● **WHAT YOU ARE ASKED TO DO**:
Copy out every line of the data that has the word "policyPackIntegration" somewhere in it.

• • • • • • •

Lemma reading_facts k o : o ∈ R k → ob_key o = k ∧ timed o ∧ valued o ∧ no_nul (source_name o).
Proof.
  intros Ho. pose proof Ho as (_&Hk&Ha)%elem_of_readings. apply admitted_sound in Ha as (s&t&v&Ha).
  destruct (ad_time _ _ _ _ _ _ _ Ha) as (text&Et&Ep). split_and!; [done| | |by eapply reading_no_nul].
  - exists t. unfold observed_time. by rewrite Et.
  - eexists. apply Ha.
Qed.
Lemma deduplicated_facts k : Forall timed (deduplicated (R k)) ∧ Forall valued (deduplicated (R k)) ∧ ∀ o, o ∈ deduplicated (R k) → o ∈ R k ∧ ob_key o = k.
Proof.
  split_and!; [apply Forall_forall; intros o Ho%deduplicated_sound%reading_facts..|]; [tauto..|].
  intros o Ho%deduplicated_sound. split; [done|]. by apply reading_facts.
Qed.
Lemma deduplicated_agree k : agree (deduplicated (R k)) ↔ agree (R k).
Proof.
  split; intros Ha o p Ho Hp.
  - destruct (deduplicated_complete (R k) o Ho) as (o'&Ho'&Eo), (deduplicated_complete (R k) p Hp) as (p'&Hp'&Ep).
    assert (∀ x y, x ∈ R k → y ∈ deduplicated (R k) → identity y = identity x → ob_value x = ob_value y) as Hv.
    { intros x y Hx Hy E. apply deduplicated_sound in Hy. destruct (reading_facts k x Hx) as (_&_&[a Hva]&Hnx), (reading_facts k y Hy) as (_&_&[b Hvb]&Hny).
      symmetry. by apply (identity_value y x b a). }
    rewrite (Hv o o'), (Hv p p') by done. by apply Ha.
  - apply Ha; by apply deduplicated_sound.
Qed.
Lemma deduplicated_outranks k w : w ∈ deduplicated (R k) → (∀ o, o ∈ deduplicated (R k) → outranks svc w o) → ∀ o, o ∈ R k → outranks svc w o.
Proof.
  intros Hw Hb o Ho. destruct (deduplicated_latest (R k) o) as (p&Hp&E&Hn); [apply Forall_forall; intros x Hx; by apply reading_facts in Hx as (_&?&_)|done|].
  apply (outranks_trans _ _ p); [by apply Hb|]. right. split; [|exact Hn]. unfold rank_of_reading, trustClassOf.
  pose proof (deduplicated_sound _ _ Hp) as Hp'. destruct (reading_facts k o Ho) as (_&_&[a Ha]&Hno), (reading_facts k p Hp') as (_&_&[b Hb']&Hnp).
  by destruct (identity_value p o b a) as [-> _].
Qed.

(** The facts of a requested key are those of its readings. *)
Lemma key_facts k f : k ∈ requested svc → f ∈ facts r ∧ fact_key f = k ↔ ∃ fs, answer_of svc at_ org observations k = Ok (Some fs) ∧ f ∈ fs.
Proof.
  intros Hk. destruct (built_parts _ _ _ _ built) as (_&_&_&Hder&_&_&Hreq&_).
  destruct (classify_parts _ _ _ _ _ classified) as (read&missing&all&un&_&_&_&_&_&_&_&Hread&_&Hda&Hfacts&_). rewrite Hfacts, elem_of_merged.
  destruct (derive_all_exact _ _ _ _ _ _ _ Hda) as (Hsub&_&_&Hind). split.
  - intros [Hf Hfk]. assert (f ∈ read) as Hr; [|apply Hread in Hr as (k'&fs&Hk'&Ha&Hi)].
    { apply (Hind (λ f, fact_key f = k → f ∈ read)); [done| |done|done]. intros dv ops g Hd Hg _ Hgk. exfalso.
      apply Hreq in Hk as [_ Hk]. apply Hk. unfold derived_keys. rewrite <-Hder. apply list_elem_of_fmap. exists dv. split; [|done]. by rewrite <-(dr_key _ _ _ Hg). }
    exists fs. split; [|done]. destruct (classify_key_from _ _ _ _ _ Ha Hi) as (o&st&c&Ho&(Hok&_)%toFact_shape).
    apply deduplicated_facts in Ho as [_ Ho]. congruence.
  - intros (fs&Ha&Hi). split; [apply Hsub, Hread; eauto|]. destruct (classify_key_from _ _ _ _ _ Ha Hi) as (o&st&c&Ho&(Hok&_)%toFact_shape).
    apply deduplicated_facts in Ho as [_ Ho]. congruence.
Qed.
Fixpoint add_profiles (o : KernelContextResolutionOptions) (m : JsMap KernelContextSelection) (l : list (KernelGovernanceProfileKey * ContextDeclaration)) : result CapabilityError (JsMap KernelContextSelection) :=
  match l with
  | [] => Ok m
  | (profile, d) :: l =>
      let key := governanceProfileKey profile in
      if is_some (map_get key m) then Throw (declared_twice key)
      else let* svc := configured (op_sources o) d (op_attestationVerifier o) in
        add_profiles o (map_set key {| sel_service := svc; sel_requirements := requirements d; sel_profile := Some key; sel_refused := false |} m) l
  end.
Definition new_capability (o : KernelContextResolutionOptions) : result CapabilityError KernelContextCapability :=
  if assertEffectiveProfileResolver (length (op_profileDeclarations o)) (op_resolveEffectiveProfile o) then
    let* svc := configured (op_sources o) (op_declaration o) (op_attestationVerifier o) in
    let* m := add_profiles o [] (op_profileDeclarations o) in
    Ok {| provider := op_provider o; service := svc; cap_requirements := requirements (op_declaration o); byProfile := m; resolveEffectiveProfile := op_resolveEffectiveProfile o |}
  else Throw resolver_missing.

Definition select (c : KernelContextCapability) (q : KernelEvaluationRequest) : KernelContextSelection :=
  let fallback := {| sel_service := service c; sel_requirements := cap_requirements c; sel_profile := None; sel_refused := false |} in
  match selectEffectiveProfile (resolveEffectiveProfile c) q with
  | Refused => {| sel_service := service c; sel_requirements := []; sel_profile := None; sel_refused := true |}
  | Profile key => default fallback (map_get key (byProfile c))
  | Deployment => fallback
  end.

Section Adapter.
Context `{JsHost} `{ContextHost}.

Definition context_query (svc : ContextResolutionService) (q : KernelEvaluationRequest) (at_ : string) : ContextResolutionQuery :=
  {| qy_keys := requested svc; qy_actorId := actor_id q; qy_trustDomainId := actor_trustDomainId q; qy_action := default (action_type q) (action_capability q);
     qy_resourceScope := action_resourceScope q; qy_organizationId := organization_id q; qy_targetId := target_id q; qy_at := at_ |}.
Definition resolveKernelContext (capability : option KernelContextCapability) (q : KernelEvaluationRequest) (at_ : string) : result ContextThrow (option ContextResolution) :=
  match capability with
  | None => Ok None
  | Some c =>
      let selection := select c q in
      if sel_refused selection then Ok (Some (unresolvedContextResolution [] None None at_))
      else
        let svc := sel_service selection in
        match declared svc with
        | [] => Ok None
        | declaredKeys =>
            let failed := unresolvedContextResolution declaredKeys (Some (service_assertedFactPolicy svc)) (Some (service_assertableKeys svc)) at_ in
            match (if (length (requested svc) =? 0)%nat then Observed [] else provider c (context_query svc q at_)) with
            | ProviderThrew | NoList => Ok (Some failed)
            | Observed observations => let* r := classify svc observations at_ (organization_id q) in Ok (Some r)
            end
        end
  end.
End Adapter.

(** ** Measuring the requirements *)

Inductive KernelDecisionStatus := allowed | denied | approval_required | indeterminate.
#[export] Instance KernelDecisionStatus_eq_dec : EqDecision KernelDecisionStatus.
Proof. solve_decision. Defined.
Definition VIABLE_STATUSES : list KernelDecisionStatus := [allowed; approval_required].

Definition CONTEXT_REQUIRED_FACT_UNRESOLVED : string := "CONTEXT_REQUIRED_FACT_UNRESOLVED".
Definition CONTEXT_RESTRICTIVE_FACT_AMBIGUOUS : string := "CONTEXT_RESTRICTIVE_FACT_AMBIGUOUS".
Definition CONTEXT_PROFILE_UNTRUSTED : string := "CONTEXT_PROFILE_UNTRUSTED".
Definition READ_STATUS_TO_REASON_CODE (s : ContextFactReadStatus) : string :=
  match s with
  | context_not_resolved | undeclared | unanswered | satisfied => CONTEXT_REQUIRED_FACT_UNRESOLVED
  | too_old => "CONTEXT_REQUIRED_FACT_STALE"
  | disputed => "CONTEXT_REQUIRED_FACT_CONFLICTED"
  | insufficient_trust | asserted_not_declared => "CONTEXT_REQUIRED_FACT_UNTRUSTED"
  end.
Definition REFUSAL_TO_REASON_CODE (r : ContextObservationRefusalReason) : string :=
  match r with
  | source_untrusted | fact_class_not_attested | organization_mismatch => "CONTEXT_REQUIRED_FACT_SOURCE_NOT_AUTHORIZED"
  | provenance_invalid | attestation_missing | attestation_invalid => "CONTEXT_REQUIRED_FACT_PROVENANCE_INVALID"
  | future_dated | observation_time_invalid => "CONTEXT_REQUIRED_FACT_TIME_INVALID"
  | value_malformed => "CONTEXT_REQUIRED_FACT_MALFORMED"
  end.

• • • • • • •

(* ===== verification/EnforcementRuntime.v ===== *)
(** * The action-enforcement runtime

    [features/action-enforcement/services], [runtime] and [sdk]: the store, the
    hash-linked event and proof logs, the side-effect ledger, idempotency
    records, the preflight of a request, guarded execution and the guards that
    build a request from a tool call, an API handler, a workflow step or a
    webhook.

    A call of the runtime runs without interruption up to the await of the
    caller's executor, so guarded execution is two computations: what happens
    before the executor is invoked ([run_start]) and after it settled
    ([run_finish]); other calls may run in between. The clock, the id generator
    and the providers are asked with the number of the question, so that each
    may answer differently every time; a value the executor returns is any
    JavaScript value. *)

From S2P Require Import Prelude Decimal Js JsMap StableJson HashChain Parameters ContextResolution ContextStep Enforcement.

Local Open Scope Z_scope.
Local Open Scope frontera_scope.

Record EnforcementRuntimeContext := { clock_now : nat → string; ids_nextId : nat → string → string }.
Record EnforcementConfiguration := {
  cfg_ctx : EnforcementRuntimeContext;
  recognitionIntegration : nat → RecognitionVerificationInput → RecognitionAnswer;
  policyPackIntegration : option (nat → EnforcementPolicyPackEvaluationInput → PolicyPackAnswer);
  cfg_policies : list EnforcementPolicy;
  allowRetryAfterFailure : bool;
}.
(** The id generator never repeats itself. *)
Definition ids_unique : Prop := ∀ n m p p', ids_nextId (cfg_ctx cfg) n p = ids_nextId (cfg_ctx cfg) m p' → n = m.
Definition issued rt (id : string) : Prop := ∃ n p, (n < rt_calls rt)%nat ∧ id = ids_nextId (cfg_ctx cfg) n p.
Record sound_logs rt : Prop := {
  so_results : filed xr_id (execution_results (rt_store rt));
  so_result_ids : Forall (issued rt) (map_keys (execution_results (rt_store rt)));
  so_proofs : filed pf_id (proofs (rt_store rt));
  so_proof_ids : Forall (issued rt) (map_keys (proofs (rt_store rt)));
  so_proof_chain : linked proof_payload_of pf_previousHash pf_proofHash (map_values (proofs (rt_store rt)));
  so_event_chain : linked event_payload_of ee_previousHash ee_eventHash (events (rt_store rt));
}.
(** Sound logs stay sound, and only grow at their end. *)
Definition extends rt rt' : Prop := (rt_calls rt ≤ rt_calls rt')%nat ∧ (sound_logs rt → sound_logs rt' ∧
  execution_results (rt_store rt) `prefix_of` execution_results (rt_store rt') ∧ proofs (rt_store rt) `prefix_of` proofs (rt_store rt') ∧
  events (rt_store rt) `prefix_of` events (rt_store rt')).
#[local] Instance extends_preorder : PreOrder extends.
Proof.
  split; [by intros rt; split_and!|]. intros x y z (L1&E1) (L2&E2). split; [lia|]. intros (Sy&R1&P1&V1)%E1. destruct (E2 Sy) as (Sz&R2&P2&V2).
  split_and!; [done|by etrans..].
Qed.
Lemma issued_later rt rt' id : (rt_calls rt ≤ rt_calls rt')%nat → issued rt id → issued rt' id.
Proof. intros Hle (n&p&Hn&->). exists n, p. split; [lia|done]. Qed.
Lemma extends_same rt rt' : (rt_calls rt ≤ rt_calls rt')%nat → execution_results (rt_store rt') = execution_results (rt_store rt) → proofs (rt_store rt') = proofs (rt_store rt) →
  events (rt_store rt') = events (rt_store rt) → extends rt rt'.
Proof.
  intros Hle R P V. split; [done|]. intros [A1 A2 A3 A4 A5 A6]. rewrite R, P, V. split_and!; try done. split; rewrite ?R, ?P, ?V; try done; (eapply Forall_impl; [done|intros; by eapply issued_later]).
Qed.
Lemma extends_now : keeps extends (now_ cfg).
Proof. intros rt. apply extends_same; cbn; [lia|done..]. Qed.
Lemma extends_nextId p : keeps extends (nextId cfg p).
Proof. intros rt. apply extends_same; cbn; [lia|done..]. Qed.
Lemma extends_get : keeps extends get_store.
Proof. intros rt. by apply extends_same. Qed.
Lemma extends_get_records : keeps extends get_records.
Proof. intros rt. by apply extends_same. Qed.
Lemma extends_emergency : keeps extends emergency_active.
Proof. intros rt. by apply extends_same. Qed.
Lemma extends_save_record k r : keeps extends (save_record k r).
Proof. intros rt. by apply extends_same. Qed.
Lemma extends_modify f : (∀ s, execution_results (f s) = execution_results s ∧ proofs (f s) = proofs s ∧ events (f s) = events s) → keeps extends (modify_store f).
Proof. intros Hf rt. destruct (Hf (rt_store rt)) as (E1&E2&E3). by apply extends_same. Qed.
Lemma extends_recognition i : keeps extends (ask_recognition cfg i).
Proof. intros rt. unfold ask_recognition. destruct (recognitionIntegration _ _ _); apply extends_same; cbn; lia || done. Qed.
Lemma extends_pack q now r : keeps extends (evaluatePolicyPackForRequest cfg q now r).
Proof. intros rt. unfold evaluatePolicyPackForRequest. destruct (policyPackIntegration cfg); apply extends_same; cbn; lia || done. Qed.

• • • • • • •

● **ANSWER TO THIS PROBLEM**:
  policyPackIntegration : option (nat → EnforcementPolicyPackEvaluationInput → PolicyPackAnswer);
Proof. intros rt. unfold evaluatePolicyPackForRequest. destruct (policyPackIntegration cfg); apply extends_same; cbn; lia || done. Qed.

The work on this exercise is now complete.